Lemma put_elements_putEdge xs w :
  put_elements putEdge xs w =
  let r := put_until_keyless edge_id xs (db_edges (db w)) in
  let w' := with_db {| db_tasks := db_tasks (db w); db_edges := r.1;
                       db_routines := db_routines (db w); db_audit := db_audit (db w);
                       db_preferences := db_preferences (db w) |} w in
  match r.2 with None => Ok tt w' | Some e => Throw e w' end.
Proof.
  revert w. induction xs as [| [x |] rest IH]; intros w.
  - by destruct w as [h c r [] a].
  - simpl. unfold bind at 1. simpl. rewrite IH. reflexivity.
  - by destruct w as [h c r [] a].
Qed.

Lemma put_elements_putRoutine xs w :
  put_elements putRoutine xs w =
  let r := put_until_keyless routine_id xs (db_routines (db w)) in
  let w' := with_db {| db_tasks := db_tasks (db w); db_edges := db_edges (db w);
                       db_routines := r.1; db_audit := db_audit (db w);
                       db_preferences := db_preferences (db w) |} w in
  match r.2 with None => Ok tt w' | Some e => Throw e w' end.
Proof.
  revert w. induction xs as [| [x |] rest IH]; intros w.
  - by destruct w as [h c r [] a].
  - simpl. unfold bind at 1. simpl. rewrite IH. reflexivity.
  - by destruct w as [h c r [] a].
Qed.

(** [importKernel] leaves the store of [import_attempt], and throws what
    stopped it. *)
Lemma importKernel_run data w :
  importKernel data w =
  match (import_attempt data (db w)).2 with
  | None => Ok tt (with_db (import_attempt data (db w)).1 w)
  | Some e => Throw e (with_db (import_attempt data (db w)).1 w)
  end.
Proof.
  destruct data as [ts es rs p]. unfold importKernel, import_attempt, field_stored.
  cbn [kd_tasks kd_edges kd_routines kd_preferences].
  unfold bind at 1. cbn [clearTasks bind get_db set_db].
  destruct ts as [| ts]; [reflexivity |].
  unfold bind at 1. cbn [for_of]. rewrite put_elements_putTask.
  cbn [with_db db db_tasks db_edges db_routines db_audit db_preferences host clock
       draws app].
  destruct (put_until_keyless task_id ts ∅) as [mt [e |]]; [reflexivity |].
  cbn [fst snd]. unfold bind at 1. cbn [clearEdges bind get_db set_db].
  destruct es as [| es]; [reflexivity |].
  unfold bind at 1. cbn [for_of]. rewrite put_elements_putEdge.
  cbn [with_db db db_tasks db_edges db_routines db_audit db_preferences host clock
       draws app].
  destruct (put_until_keyless edge_id es ∅) as [me [e |]]; [reflexivity |].
  cbn [fst snd]. unfold bind at 1. cbn [clearRoutines bind get_db set_db].
  destruct rs as [| rs]; [reflexivity |].
  unfold bind at 1. cbn [for_of]. rewrite put_elements_putRoutine.
  cbn [with_db db db_tasks db_edges db_routines db_audit db_preferences host clock
       draws app].
  destruct (put_until_keyless routine_id rs ∅) as [mr [e |]]; [reflexivity |].
  cbn [fst snd]. destruct p; reflexivity.
Qed.

Lemma importKernel_typed (data : KernelImport) w :
  importKernel data w = Ok tt (with_db (imported data (db w)) w).
Proof. by rewrite importKernel_run, import_attempt_typed. Qed.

## WHAT IS BEING ASKED
Would you please copy exactly the part of the entries above that begins at the line containing "destruct ts as [| ts]; [reflexivity |]." and ends at the line containing "unfold bind at 1. cbn [for_of]. rewrite put_elements_putEdge.", both lines included?

## TASK SOLUTION
  destruct ts as [| ts]; [reflexivity |].
  unfold bind at 1. cbn [for_of]. rewrite put_elements_putTask.
  cbn [with_db db db_tasks db_edges db_routines db_audit db_preferences host clock
       draws app].
  destruct (put_until_keyless task_id ts ∅) as [mt [e |]]; [reflexivity |].
  cbn [fst snd]. unfold bind at 1. cbn [clearEdges bind get_db set_db].
  destruct es as [| es]; [reflexivity |].
  unfold bind at 1. cbn [for_of]. rewrite put_elements_putEdge.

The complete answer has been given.